Mais la notion de compétence comporte un ensemble d’autres implications. Ce sont celles-ci que nous voudrions évoquer dans le présent texte.
Nous commencerons par quelques indications générales sur la notion de compétence. Nous montrerons ensuite comment on peut classer les compétences que l’on rencontre dans le Socle Commun, en différentes catégories. Puis nous aborderons la question de savoir comment faire acquérir des compétences par les élèves ce qui nous amènera à quelques hypothèses sur les causes des difficultés des élèves.
Qu’est-ce qu’une compétence ?
On peut dire, en première approximation, qu’une compétence est ce qui chez un individu lui permet d’accomplir un type de tâches : par exemple, savoir changer les garnitures de frein d’une automobile, savoir effectuer une multiplication, savoir s’occuper d’un nourrisson, savoir tenir la comptabilité d’une petite entreprise, savoir écrire un texte argumentatif, savoir résoudre un problème de géométrie, etc.

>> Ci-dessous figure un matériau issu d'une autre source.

Inductive step : world -> world -> Prop :=
| step_request s ps rq rt ad n :
    step (mk_world s ps rq rt ad) (mk_world s ps (to_physical_acquire s n :: rq) rt ad)
| step_acquire s ps rq rt ad i k :
    rq !! i = Some k ->
    step (mk_world s ps rq rt ad)
      (mk_world (with_counters s (acquire_many k (semaphore s)) (total s) (enqueued_permit_decreases s)) ps (delete i rq) rt ad)
| step_grant s ps rq rt ad k sm :
    grant (semaphore s) = Some (k, sm) ->
    step (mk_world s ps rq rt ad)
      (mk_world (with_counters s sm (total s) (enqueued_permit_decreases s)) (mk_permit true k :: ps) rq rt ad)
| step_cancel s ps rq rt ad i :
    step (mk_world s ps rq rt ad)
      (mk_world (with_counters s (cancel i (semaphore s)) (total s) (enqueued_permit_decreases s)) ps rq rt ad)
| step_split s ps rq rt ad i p n p1 p2 :
    0 <= n -> ps !! i = Some p -> split s p n = (p1, p2) ->
    step (mk_world s ps rq rt ad) (mk_world s (option_list p2 ++ <[i := p1]> ps) rq rt ad)
| step_drop s ps rq rt ad i p s' k :
    ps !! i = Some p -> drop_resolve s p = (s', k) ->
    step (mk_world s ps rq rt ad) (mk_world s' (delete i ps) rq (k :: rt) ad)
| step_return s ps rq rt ad i k :
    rt !! i = Some k ->
    step (mk_world s ps rq rt ad) (mk_world (drop_return s k) ps rq (delete i rt) ad)
| step_decrement s ps rq rt n s' removed :
    0 <= n -> decrement_begin s n = (s', removed) ->
    step (mk_world s ps rq rt None) (mk_world s' ps rq rt (if removed =? 0 then None else Some (Removing removed)))
| step_remove s ps rq rt removed :
    step (mk_world s ps rq rt (Some (Removing removed)))
      (match decrement_acquire s removed with
       | Some s' => mk_world s' ps rq rt None
       | None => mk_world s ps rq rt (Some (Enqueuing removed))
       end)
| step_enqueue s ps rq rt removed :
    step (mk_world s ps rq rt (Some (Enqueuing removed))) (mk_world (decrement_enqueue s removed) ps rq rt None)
| step_increment s ps rq rt n s' added :
    0 <= n -> increment_begin s n = (s', added) ->
    step (mk_world s ps rq rt None) (mk_world s' ps rq rt (if added =? 0 then None else Some (Adding added)))
| step_add s ps rq rt added s' p :
    increment_cancel s added = (s', p) ->
    step (mk_world s ps rq rt (Some (Adding added))) (mk_world s' (p :: ps) rq rt None).

(** The permits held, all together. *)
Definition held (ps : list Permit) : Z := foldr (fun p acc => num_physical_permits p + acc) 0 ps.
Definition sum_Z (l : list Z) : Z := foldr Z.add 0 l.

(** ** The counters *)

Lemma div_ceil_spec n d : 0 <= n -> 0 < d -> 0 <= div_ceil n d /\ n <= div_ceil n d * d < n + d.
Proof.
  intros Hn Hd. unfold div_ceil. pose proof (Z.div_mod (n + d - 1) d ltac:(lia)). pose proof (Z.mod_pos_bound (n + d - 1) d Hd). nia.
Qed.

Lemma div_ceil_mono n m d : 0 < d -> n <= m -> div_ceil n d <= div_ceil m d.
Proof. intros Hd Hn. unfold div_ceil. apply Z.div_le_mono; lia. Qed.

Lemma attempt_sub_spec v n m v' d :
    attempt_sub v n m = (v', d) -> 0 <= n -> 0 <= m <= v -> v' = v - d /\ 0 <= d <= n /\ m <= v' /\ (d = n \/ v' = m).
Proof. unfold attempt_sub, saturating_sub. destruct (Z.leb_spec v m); intros [= <- <-]; lia. Qed.

Lemma attempt_add_spec v n m v' a :
    attempt_add v n m = (v', a) -> 0 <= n -> 0 <= v <= m -> m < 2 ^ 64 -> v' = v + a /\ 0 <= a <= n /\ v' <= m.
Proof. unfold attempt_add, saturating_add. destruct (Z.leb_spec m v); intros [= <- <-]; lia. Qed.

Lemma PERMIT_LIMIT_range : 2 <= PERMIT_LIMIT < 2 ^ 32.
Proof. unfold PERMIT_LIMIT. pose proof MAX_PERMITS_range. lia. Qed.

Lemma compute_basis_loop_spec fuel max_permits k :
    is_u64 max_permits -> 0 <= k <= 63 -> Z.of_nat fuel = 64 - k -> (k = 0 \/ PERMIT_LIMIT < div_ceil max_permits (2 ^ (k - 1))) ->
    exists j, k <= j <= 63 /\ compute_basis_loop fuel max_permits (2 ^ k) = 2 ^ j /\ div_ceil max_permits (2 ^ j) <= PERMIT_LIMIT /\
      (j = 0 \/ PERMIT_LIMIT < div_ceil max_permits (2 ^ (j - 1))).
Proof.
  intros Hu. revert k. induction fuel as [|fuel IH]; intros k Hk Hf Hmin; [lia|]. cbn [compute_basis_loop].
  destruct (Z.ltb_spec PERMIT_LIMIT (div_ceil max_permits (2 ^ k))) as [Hlt|Hge].
  - pose proof PERMIT_LIMIT_range as HL.
    assert (k <= 62) as Hk'.
    { destruct (decide (k = 63)) as [->|]; [|lia]. exfalso. unfold is_u64 in Hu.
      assert (div_ceil max_permits (2 ^ 63) <= 2); [|lia]. unfold div_ceil. apply Z.lt_succ_r. apply Z.div_lt_upper_bound; lia. }
    assert (2 ^ k * 2 = 2 ^ (k + 1)) as E by (rewrite Z.pow_add_r; lia).
    rewrite wrap64_small by (rewrite E; unfold is_u64; split; [apply Z.pow_nonneg; lia|apply Z.pow_lt_mono_r; lia]). rewrite E.
    destruct (IH (k + 1)) as (j & Hj & H); [lia|lia|right; by rewrite Z.add_simpl_r|]. exists j. split; [lia|done].
  - exists k. split; [lia|]. done.
Qed.

Lemma compute_basis_spec max_permits :
    is_u64 max_permits ->
    exists j, 0 <= j <= 63 /\ compute_basis max_permits = 2 ^ j /\ div_ceil max_permits (2 ^ j) <= PERMIT_LIMIT /\
      (j = 0 \/ PERMIT_LIMIT < div_ceil max_permits (2 ^ (j - 1))).
Proof. intros Hu. apply (compute_basis_loop_spec 64 max_permits 0 Hu); [lia|lia|by left]. Qed.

Ce qui apparaît sur ces quelques exemples, c’est qu’il peut y avoir aussi bien des compétences qu’on apprend à l’école et des compétences qu’on acquiert ailleurs et que, parmi celles qu’on apprend à l’école, certaines trouvent leur utilité surtout au sein des savoirs scolaires et d’autres sont utilisables hors de l’école.
De même il peut exister des compétences très ciblées (savoir effectuer une multiplication sur des nombres entiers) et d’autres beaucoup plus vastes (savoir soigner des malades, compétence qui recouvre la profession de médecin). Les plus vastes regroupent en fait une multiplicité de compétences de degré inférieur.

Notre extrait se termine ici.